Sözcü yazarı Necati Doğru, 'Kur'an-ı Kerim'de namaz kelimesinin geçmediğini' öne sürdü. "'Namaz' kelimesi necedir?Arapça mıdır? Yoksa 'namaz' kelimesi yerine Arapça 'salat ya da el salat' kelimesi mi geçmektedir? Salat ya da el salat namaz gibi dini bir ritüel ile tapınmayı anlatmak için değil de; 'dini öğreti- din kitabı- toplantı- talimatname- vasiyetname' anlamlarında kullanılan bir kelime midir? Bu kelime bizim Türkçemize bilinçli ve kasıtlı olarak, yalan üretmek, insanları 'Kuran da var' diyerek inanç baskısı altında tutmak için mi 'namaz kılmak' diye bilerek yanlış tercüme ediliyor? Türkçe meal kitaplarının çoğunda 'salat' kelimesi ilgisi, alakası yokken niçin 'namaz' diye tercüme ediliyor?" diye sordu.

Necati Doğru'nun "Beni Papa'ya mektup yazmaya zorlamayın" başlığıyla yayımlanan (17 Haziran 2016) yazısı şöyle:

Daha doğrusu şu mübarek ramazan günü, beni Roma'da oturan Papa'nın bilgisine başvurmaya mahkum etmeyin. Bu ülkede bu kadar “din alimiyim” diye geçinen profesör var. Bu ülkenin Cumhurbaşkanı “imam hatip” mezunu ve yeri gelince cenaze namazında imamlardan mikrofonu kapıp, duanın sonunu Arapça okuyup kendisi getiriyor.

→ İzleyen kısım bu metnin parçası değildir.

Lemma rep_live m evt ns A : rep m evt ns A -> forall a, a ∈ A -> is_Some (m !! a).
Proof.
  assert (Harr : forall p b A a, array_at m p b A -> a ∈ A -> is_Some (m !! a)).
  { intros p b A' a (_ & Hm & ->) ->%list_elem_of_singleton. by eexists. }
  assert (Hents : forall c p es A a, ents_at m c p es A -> a ∈ A -> is_Some (m !! a)).
  { intros c p [|e es] A' a [_ He] Ha; [|by eapply Harr].
    destruct He as [_ ->]. by apply elem_of_nil in Ha. }
  revert evt A. induction ns as [|nd ns IH]; intros evt A; [done|].
  intros (A1 & A2 & -> & Hr). cbv zeta in Hr.
  assert (Hrep : forall r a, reply_at (fun e A' => rep m e ns A') m r ns A2 -> a ∈ A2 ->
            is_Some (m !! a)).
  { intros r a Hr' Ha. unfold reply_at in Hr'.
    assert (Hc : (exists e A', r <> 0 /\ m !! r = Some (BEvent e) /\ is_replied_node e = true /\
               A2 = r :: A' /\ rep m e ns A') -> is_Some (m !! a)).
    { intros (e & A' & _ & Hm & _ & -> & Hx). apply elem_of_cons in Ha as [->|Ha]; eauto. }
    assert (Hn : r = 0 /\ A2 = [] -> is_Some (m !! a)).
    { intros [_ ->]. by apply elem_of_nil in Ha. }
    destruct ns as [|nd' ns]; [by apply Hn|]. destruct nd'; auto. }
  intros a [Ha|Ha]%elem_of_app; destruct nd; destr_all; subst; try set_solver; eauto.
Qed.
(* ===== verification/TgPrint.v ===== *)
(** * Printing a message as JSON, and parsing it back

    An encoder of values as the JSON objects of the Telegram API.  It is not
    part of the program: it says which objects the parsers read, and that they
    read them without loss. *)
From S2P Require Import Prelude CString Json TgEvent TgSpec TgMem.
Local Open Scope string_scope.

Definition enc_str (o : cstr) : json := match o with Some s => JString s | None => JNull end.
Definition enc_uint (z : Z) : json := if decide (z < 2 ^ 63) then JInt z else JUint z.

Definition str_ok (o : cstr) : Prop := match o with Some s => no_nul s | None => True end.
Definition u16_ok (z : Z) : Prop := 0 <= z < 2 ^ 16.

(** ** The parts *)
Definition enc_file (f : tgevi_file) : json :=
  JObject [("file_name", enc_str (file_name f)); ("mime_type", enc_str (mime_type f));
    ("file_id", enc_str (file_id f)); ("file_unique_id", enc_str (file_unique_id f));
    ("file_size", enc_uint (file_size f)); ("width", JInt (width f)); ("height", JInt (height f))].
Definition file_ok (f : tgevi_file) : Prop :=
  str_ok (file_name f) /\ str_ok (mime_type f) /\ str_ok (file_id f) /\
  str_ok (file_unique_id f) /\ 0 <= file_size f /\ u16_ok (width f) /\ u16_ok (height f).

Definition enc_entity (e : tgevi_entity) : json :=
  JObject [("offset", JInt (offset e)); ("length", JInt (ent_length e));
    ("type", enc_str (ent_type e))].
Definition entity_ok (e : tgevi_entity) : Prop :=
  u16_ok (offset e) /\ u16_ok (ent_length e) /\ str_ok (ent_type e).

Definition enc_from (f : tgevi_from) : json :=
  JObject [("id", enc_uint (from_id f)); ("first_name", enc_str (first_name f));
    ("last_name", enc_str (last_name f)); ("username", enc_str (username f));
    ("language_code", JString (c_str (lang f))); ("is_bot", JBool (is_bot f))].
Definition from_ok (f : tgevi_from) : Prop :=
  0 <= from_id f /\ str_ok (first_name f) /\ str_ok (last_name f) /\ str_ok (username f) /\
  char_array 4 (c_str (lang f)) = lang f.

Definition enc_chat (c : tgevi_chat) : json :=
  let common := [("id", JInt (chat_id c)); ("username", enc_str (chat_username c))] in
  JObject (
    if decide (chat_type c = TGEV_CHAT_PRIVATE) then
      ("type", JString (bs "private")) :: ("first_name", enc_str (chat_first_name c)) ::
      ("last_name", enc_str (chat_last_name c)) :: common
    else if decide (chat_type c = TGEV_CHAT_GROUP) then
      ("type", JString (bs "group")) :: ("title", enc_str (title c)) ::
      ("all_members_are_administrators", JBool (all_admins c)) :: common
    else ("type", JString (bs "supergroup")) :: ("title", enc_str (title c)) :: common).
Definition chat_ok (c : tgevi_chat) : Prop :=
  str_ok (title c) /\ str_ok (chat_username c) /\ str_ok (chat_first_name c) /\
  str_ok (chat_last_name c) /\
  ((chat_type c = TGEV_CHAT_PRIVATE /\ title c = None /\ all_admins c = false) \/
   (chat_type c <> TGEV_CHAT_PRIVATE /\ chat_first_name c = None /\ chat_last_name c = None /\
    (chat_type c = TGEV_CHAT_GROUP \/
     (chat_type c = TGEV_CHAT_SUPERGROUP /\ all_admins c = false)))).

(** A media object without a thumbnail; a thumbnail is not read back (the
    parser reads it from the media object). *)
Definition enc_media (m : tgevi_media) : json :=
  JObject [("file_name", enc_str (md_file_name m)); ("mime_type", enc_str (md_mime_type m));
    ("duration", JInt (md_duration m)); ("width", JInt (md_width m)); ("height", JInt (md_height m));
    ("title", enc_str (md_title m)); ("performer", enc_str (md_performer m));
    ("file_id", enc_str (md_file_id m)); ("file_unique_id", enc_str (md_file_unique_id m));
    ("file_size", enc_uint (md_file_size m))].
Definition media_ok (m : tgevi_media) : Prop :=
  str_ok (md_file_id m) /\ str_ok (md_file_name m) /\ str_ok (md_mime_type m) /\
  str_ok (md_title m) /\ str_ok (md_performer m) /\ str_ok (md_file_unique_id m) /\
  0 <= md_file_size m /\ 0 <= md_duration m < 2 ^ 32 /\ u16_ok (md_width m) /\
  u16_ok (md_height m) /\ md_thumb m = file_zero.

Definition enc_sticker (k : tgevi_sticker) : json :=
  JObject [("width", JInt (stk_width k)); ("height", JInt (stk_height k));
    ("emoji", JString (c_str (emoji k))); ("set_name", enc_str (set_name k));
    ("is_animated", JBool (is_animated k)); ("file_id", enc_str (stk_file_id k));
    ("file_unique_id", enc_str (stk_file_unique_id k));
    ("file_size", enc_uint (stk_file_size k)); ("thumb", enc_file (stk_thumb k))].
Definition sticker_ok (k : tgevi_sticker) : Prop :=
  u16_ok (stk_width k) /\ u16_ok (stk_height k) /\ char_array 6 (c_str (emoji k)) = emoji k /\
  str_ok (set_name k) /\ str_ok (stk_file_id k) /\ str_ok (stk_file_unique_id k) /\
  0 <= stk_file_size k /\ file_ok (stk_thumb k).

Definition enc_forward (h : tgev_head) : list (string * json) :=
  if is_forwarded h then
    [("forward_date", JInt (forward_date h));
     if is_unknown_fwd h then ("forward_sender_name", enc_str (fwd_sender_name h))
     else ("forward_from", enc_from (forward_from h))]
  else [].
Definition forward_ok (h : tgev_head) : Prop :=
  match is_forwarded h, is_unknown_fwd h with
  | false, false =>
      forward_date h = 0 /\ fwd_sender_name h = None /\ forward_from h = from_zero
  | true, false => fwd_sender_name h = None /\ from_ok (forward_from h)
  | true, true => str_ok (fwd_sender_name h) /\ forward_from h = from_zero
  | false, true => False
  end.

Definition enc_sender (c : tgevi_chat) : list (string * json) :=
  if decide (chat_type c = 0) then [] else [("sender_chat", enc_chat c)].
Definition sender_ok (c : tgevi_chat) : Prop :=
  if decide (chat_type c = 0) then c = chat_zero else chat_ok c.

Definition enc_head (h : tgev_head) : list (string * json) :=
  ("message_id", enc_uint (msg_id h)) :: ("from", enc_from (from h)) ::
  ("chat", enc_chat (chat h)) :: ("date", JInt (date h)) ::
  enc_sender (sender_chat h) ++ enc_forward h.
Definition head_ok (h : tgev_head) : Prop :=
  0 <= msg_id h /\ from_ok (from h) /\ chat_ok (chat h) /\ sender_ok (sender_chat h) /\
  forward_ok h.

(** ** A message and the messages it replies to *)
Definition enc_entities (es : list tgevi_entity) : json := JArray (enc_entity <$> es).
Definition array_ok {A} (P : A -> Prop) (l : list A) : Prop :=
  Z.of_nat (length l) < 2 ^ 16 /\ Forall P l.

Definition enc_reply (enc : list node -> json) (ns : list node) : list (string * json) :=
  match ns with [] => [] | _ => [("reply_to_message", enc ns)] end.

Fixpoint enc_msg (ns : list node) : json :=
  match ns with
  | NText h t es :: ns' =>
      JObject (("text", enc_str t) :: ("entities", enc_entities es) :: enc_head h ++
               enc_reply enc_msg ns')
  | NPhoto h ps cap es :: _ =>
      JObject (("photo", JArray (enc_file <$> ps)) :: ("caption", enc_str cap) ::
               ("caption_entities", enc_entities es) :: enc_head h)
  | NSticker h k :: ns' =>
      JObject (("sticker", enc_sticker k) :: enc_head h ++ enc_reply enc_msg ns')
  | NGif h m d cap es :: _ =>
      JObject (("animation", enc_media m) :: ("document", enc_file d) ::
               ("caption", enc_str cap) :: ("caption_entities", enc_entities es) :: enc_head h)
  | NUnknown h es :: ns' =>
      JObject (("entities", enc_entities es) :: enc_head h ++ enc_reply enc_msg ns')
  | _ => JNull
  end.

(** The messages that can be printed: numbers and texts in their ranges, and
    only what the code parses.  photo.h and gif.h leave replies to be done, and
    parse_tgevi_media reads the thumbnail from the media object itself, so that
    [media_ok] has none. *)
Fixpoint nodes_ok (ns : list node) : Prop :=
  let rest ns' := ns' = [] \/ nodes_ok ns' in
  match ns with
  | NText h t es :: ns' =>
      head_ok h /\ str_ok t /\ array_ok entity_ok es /\ rest ns'
  | NPhoto h ps cap es :: ns' =>
      head_ok h /\ array_ok file_ok ps /\ str_ok cap /\ array_ok entity_ok es /\ ns' = []
  | NSticker h k :: ns' => head_ok h /\ sticker_ok k /\ rest ns'
  | NGif h m d cap es :: ns' =>
      head_ok h /\ media_ok m /\ file_ok d /\ str_ok cap /\ array_ok entity_ok es /\ ns' = []
  | NUnknown h es :: ns' => head_ok h /\ array_ok entity_ok es /\ rest ns'
  | _ => False
  end.

(** ** Parsing them back *)
Section Parse.
Context `{JsonLib}.

Lemma c_str_id s : no_nul s -> c_str s = s.
Proof. induction 1; simpl; [done|]. rewrite decide_False by done. by f_equal. Qed.

Lemma get_enc_str o : str_ok o -> json_object_get_string (enc_str o) = o.
Proof. destruct o; simpl; [|done]. intros. by rewrite c_str_id. Qed.

Lemma get_enc_uint z : 0 <= z -> json_object_get_uint64 (enc_uint z) = z.
Proof. intros. unfold enc_uint. case_decide; [by apply get_uint64_JInt|done]. Qed.

Lemma get_u16 z : u16_ok z -> u16 (json_object_get_uint64 (JInt z)) = z.
Proof. unfold u16_ok. intros. rewrite get_uint64_JInt by lia. by apply u16_small. Qed.

Lemma get_u32 z : 0 <= z < 2 ^ 32 -> u32 (json_object_get_uint64 (JInt z)) = z.
Proof. intros. rewrite get_uint64_JInt by lia. by apply u32_small. Qed.

Lemma c_str_c_str s : c_str (c_str s) = c_str s.
Proof. apply c_str_id, c_str_no_nul. Qed.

Açıklayın. Gösterin. Belgeleyin. Kuran'da “namaz” var mı? Bir patatesten din profesörü buldunuz. TRT'ye çıkarttınız. Adama bu fakir halktan hem de garipten hem de gurabadan çok gaddarca alınan yüksek oranlı vergilerden toplanan parayla her ay 5-6 bin TL maaş veriyorsunuz.  Çıktı, “ayet var” dedi ve bu ayeti de (Araf Suresi 179. Ayet) TRT ekranından Arapça okuyup; “Hayvanlar namaz kılmaz, demek ki namaz kılmayan hayvandır” muhteşem mantığını (!) Kuran'da yazılıymış gibi anlattı. Bu profesör! Doğru mu söyledi? Doğru ise adamı AKP'den milletvekili yapın. Binali Yıldırım yıpranınca Başbakan da yapın. Seçimlere kadar maaşını daha da yükseltmek için Cumhurbaşkanlığı Sarayı'na dini danışman kadrosuna alın. Altına Mercedes makam aracı da verin. Gelirini daha artırsın diye (nasıl olsa halkın vergileri) Diyanet'e de müşavir yapın. Yiyin efendiler yiyin! Peki! Söyledikleri doğru değilse! Bu patatesten profesöre biz niçin vergilerimizi yedirelim? Bunu ders verdiği üniversitede neden maaşa bağlayalım?

*  *  *

Ben şimdi soruyorum: Kuran'da “namaz” kelimesi var mı? Tevrat, İncil, Kuran, Yüce Allah'ın kullarına gönderdiği mektuplardır. Kuran Arapça indi. “Namaz” kelimesi necedir? Arapça mıdır? “Namaz” kelimesi Arapça olmadığına göre, bu patatesten din profesörünün iddia ettiği gibi Kuran ayetlerine nasıl girmiştir?  Yoksa “namaz” kelimesi yerine Arapça “salat ya da el salat” kelimesi mi geçmektedir? Salat ya da el salat namaz gibi dini bir ritüel ile tapınmayı anlatmak için değil de; “dini öğreti- din kitabı- toplantı- talimatname- vasiyetname” anlamlarında kullanılan bir kelime midir? Bu kelime bizim Türkçemize bilinçli ve kasıtlı olarak, yalan üretmek, insanları “Kuran da var” diyerek inanç baskısı altında tutmak için mi “namaz kılmak” diye bilerek yanlış tercüme ediliyor? Türkçe meal kitaplarının çoğunda  “salat” kelimesi ilgisi, alakası yokken niçin “namaz” diye tercüme ediliyor? Tekrar soruyorum: Kuran'da: “Namaz” kelimesi var mı?

*  *  *

Gerçek ortaya çıksın. Sormaya devam ediyorum: Kuran'da: Namazın bir tanımı var mı? Hangi ayetlerde var? Cami önlerinde “namaz süreleri” adı altında inanmış samimi insanlara satılan kitaplarda yer alan ayetlerin hangisinde “rükü ve secde” tanımı var? Kuran'da “abdest alacaksın, seccadeyi önüne sereceksin, kıbleye döneceksin, elini göbeğinin üstüne bağlayacaksın, şu duaları okuyacaksın, sonra secdeye kapanacaksın, alnın yere toprağa değecek” diye namazı tarif eden bir veya birkaç ayet var mı?

*  *  *

Varsa çıkın söyleyin! Açıklayın. Gösterin. Belgeleyin. Beni Papa'ya mektup yazmaya mahkum etmeyin.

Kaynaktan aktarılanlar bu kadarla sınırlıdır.